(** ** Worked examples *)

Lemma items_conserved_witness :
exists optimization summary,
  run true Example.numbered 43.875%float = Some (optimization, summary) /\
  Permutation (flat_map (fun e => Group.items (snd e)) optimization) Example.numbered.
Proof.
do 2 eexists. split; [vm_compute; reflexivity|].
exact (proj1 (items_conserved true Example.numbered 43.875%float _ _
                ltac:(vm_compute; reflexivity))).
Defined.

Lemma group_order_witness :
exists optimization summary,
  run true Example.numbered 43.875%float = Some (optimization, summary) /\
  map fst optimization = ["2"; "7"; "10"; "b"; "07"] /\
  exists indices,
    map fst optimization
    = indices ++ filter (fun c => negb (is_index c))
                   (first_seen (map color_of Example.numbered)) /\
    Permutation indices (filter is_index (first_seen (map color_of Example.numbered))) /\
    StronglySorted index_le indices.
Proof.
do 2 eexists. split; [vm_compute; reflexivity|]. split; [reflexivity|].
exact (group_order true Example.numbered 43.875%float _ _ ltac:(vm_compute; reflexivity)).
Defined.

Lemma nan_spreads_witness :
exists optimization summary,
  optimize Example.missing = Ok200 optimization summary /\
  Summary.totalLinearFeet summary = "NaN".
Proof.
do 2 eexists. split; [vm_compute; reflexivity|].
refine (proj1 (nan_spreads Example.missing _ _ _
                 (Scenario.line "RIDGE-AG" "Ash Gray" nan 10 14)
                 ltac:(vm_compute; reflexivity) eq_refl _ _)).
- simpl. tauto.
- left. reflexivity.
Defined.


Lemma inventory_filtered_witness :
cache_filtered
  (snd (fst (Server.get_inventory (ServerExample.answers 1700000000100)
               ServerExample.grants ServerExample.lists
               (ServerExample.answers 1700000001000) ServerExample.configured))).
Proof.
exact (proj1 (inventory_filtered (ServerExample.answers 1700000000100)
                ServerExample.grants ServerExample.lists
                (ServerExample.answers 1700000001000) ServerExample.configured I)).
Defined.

• • • • • • •

» What is required: Exactly as written, copy out all the entries above.

» Solution:
(** ** Worked examples *)

Lemma items_conserved_witness :
exists optimization summary,
  run true Example.numbered 43.875%float = Some (optimization, summary) /\
  Permutation (flat_map (fun e => Group.items (snd e)) optimization) Example.numbered.
Proof.
do 2 eexists. split; [vm_compute; reflexivity|].
exact (proj1 (items_conserved true Example.numbered 43.875%float _ _
                ltac:(vm_compute; reflexivity))).
Defined.

Lemma group_order_witness :
exists optimization summary,
  run true Example.numbered 43.875%float = Some (optimization, summary) /\
  map fst optimization = ["2"; "7"; "10"; "b"; "07"] /\
  exists indices,
    map fst optimization
    = indices ++ filter (fun c => negb (is_index c))
                   (first_seen (map color_of Example.numbered)) /\
    Permutation indices (filter is_index (first_seen (map color_of Example.numbered))) /\
    StronglySorted index_le indices.
Proof.
do 2 eexists. split; [vm_compute; reflexivity|]. split; [reflexivity|].
exact (group_order true Example.numbered 43.875%float _ _ ltac:(vm_compute; reflexivity)).
Defined.

Lemma nan_spreads_witness :
exists optimization summary,
  optimize Example.missing = Ok200 optimization summary /\
  Summary.totalLinearFeet summary = "NaN".
Proof.
do 2 eexists. split; [vm_compute; reflexivity|].
refine (proj1 (nan_spreads Example.missing _ _ _
                 (Scenario.line "RIDGE-AG" "Ash Gray" nan 10 14)
                 ltac:(vm_compute; reflexivity) eq_refl _ _)).
- simpl. tauto.
- left. reflexivity.
Defined.


Lemma inventory_filtered_witness :
cache_filtered
  (snd (fst (Server.get_inventory (ServerExample.answers 1700000000100)
               ServerExample.grants ServerExample.lists
               (ServerExample.answers 1700000001000) ServerExample.configured))).
Proof.
exact (proj1 (inventory_filtered (ServerExample.answers 1700000000100)
                ServerExample.grants ServerExample.lists
                (ServerExample.answers 1700000001000) ServerExample.configured I)).
Defined.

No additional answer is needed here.